While portions of the Mid Atlantic and New England are getting ready for upwards of 1-2 feet of snow from a very significant snowstorm impacting the region from now through Wednesday, one computer forecast model is suggesting that an even more robust storm could impact the region next weekend. The afternoon European ECMWF forecast run suggests that a potent area of low pressure will form over the southeastern United States next weekend in time for the Superbowl. But is it right?
Before the big game kicks-off in Florida, the ECMWF depicts a strong low pressure system moving through South Carolina. As that happens, moderate snow would be falling over much of Tennessee, Kentucky, West Virginia, the higher mountains of western North Carolina, and much of western Virginia.
By kick-off time for the Superbowl, the ECWMF shows snow expanding in coverage and intensity into Pennsylvania, New Jersey, Delaware, New York, and southern New England. By Monday morning, the center of the storm system is just off the Maine Coast, with falling and blowing snow forecast from Maine to Delaware and from Massachusetts to eastern Ohio.
Unlike the storm impacting the region now, the ECMWF suggests a rapidly intensifying storm system with tightly packed isobars, which are lines of equal pressure. This would translate into very strong winds over a large area and the chance that blizzard criteria could be met. If that happened, this modeled nor’easter would be more impactful than the one in the region tonight.
While many people think a blizzard is simply a big snowstorm, they’re wrong. A blizzard is all about wind and visibility. According to the National Weather Service, three criteria must be reached before a storm is considered a blizzard. First, there needs to be sustained winds of 35 mph or frequent gusts over 35 mph. Second, due to the weather, the visibility must be reduced to 1/4 mile or less. This reduction can happen from falling heavy snow …or it could simply be previously fallen snow blowing about in the wind. You do not need fresh snow to be falling to reach blizzard criteria. Third, to count as a blizzard, the reduction in visibility and the strong winds must last for at least three hours. When all three of these conditions are met, you have more than a snowstorm: you have a full-fledged blizzard!

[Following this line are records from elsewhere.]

Lemma Platform_localeCompare_total (s t : string) :
  Platform.localeCompare s t <= 0 \/ Platform.localeCompare t s <= 0.
Proof.
  rewrite !Platform_localeCompare_le, (String.compare_antisym s t).
  destruct (String.compare t s); simpl; [left | right | left]; discriminate.
Qed.

Lemma Platform_localeCompare_trans (s t u : string) :
  Platform.localeCompare s t <= 0 -> Platform.localeCompare t u <= 0 ->
  Platform.localeCompare s u <= 0.
Proof. rewrite !Platform_localeCompare_le. apply string_compare_le_trans. Qed.

(** ** The analysis of one tab *)

Lemma clamp_min_max (v : value) :
  Z.min 5 (Z.max 1 (match JS.parseInt v with
                    | Some n => if n =? 0 then 3 else n
                    | None => 3
                    end)) = scoreFor v.
Proof.
  unfold scoreFor, clamp. destruct (JS.parseInt v) as [n|]; [|reflexivity].
  destruct (Z.eqb_spec n 0); [reflexivity|].
  destruct (Z.ltb_spec n 1); [lia|]. destruct (Z.ltb_spec 5 n); lia.
Qed.

Lemma scoreFor_range (v : value) : 1 <= scoreFor v <= 5.
Proof.
  unfold scoreFor, clamp. destruct (JS.parseInt v) as [n|]; [|lia].
  destruct (Z.eqb_spec n 0); [lia|].
  destruct (Z.ltb_spec n 1); [lia|]. destruct (Z.ltb_spec 5 n); lia.
Qed.

Section Analysis.
Variable JSON_parse : string -> result value.
Variable tab : Tab.t.

Lemma Backend_provider_fails (e : string) :
  Backend.analyzeOrDefault JSON_parse (tab, Fails e) = unavailableRecord tab e.
Proof. reflexivity. Qed.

In addition to strong winds, it also has a colder system forecast than the system impacting / about to impact the region now. As a result, the dominant precipitation type for places like southern New Jersey, eastern Long Island, and extreme southeastern New England would be snow. Snow all around could be heavier than the current storm too, and fall over a shorter period of time.
However, it remains to be seen if the European forecast model is onto something. It is one of many computer models meteorologists use to assist in weather forecasting. While meteorologists have many tools at their disposal to create weather forecasts, two primary global forecast models they do use are the ECMWF from Europe and the GFS from the United States. While the models share a lot of the same initial data, they differ with how they digest that data and compute possible outcomes. One is better than the other in some scenarios, while the opposite is true in others. No model is “right” all the time. Beyond the ECMWF and GFS models, there are numerous other models from other countries, other academic institutions, and private industry that are also considered when making a forecast.
For now, this European run is an outlier: it does not align to its own run from last night nor does it align to the American GFS forecast model output, which suggests a completely different storm-less outlook. Nevertheless, it is worthy of keeping an eye on –especially because it was able to lock in on the storm impacting the Mid Atlantic now fairly early and relatively accurately.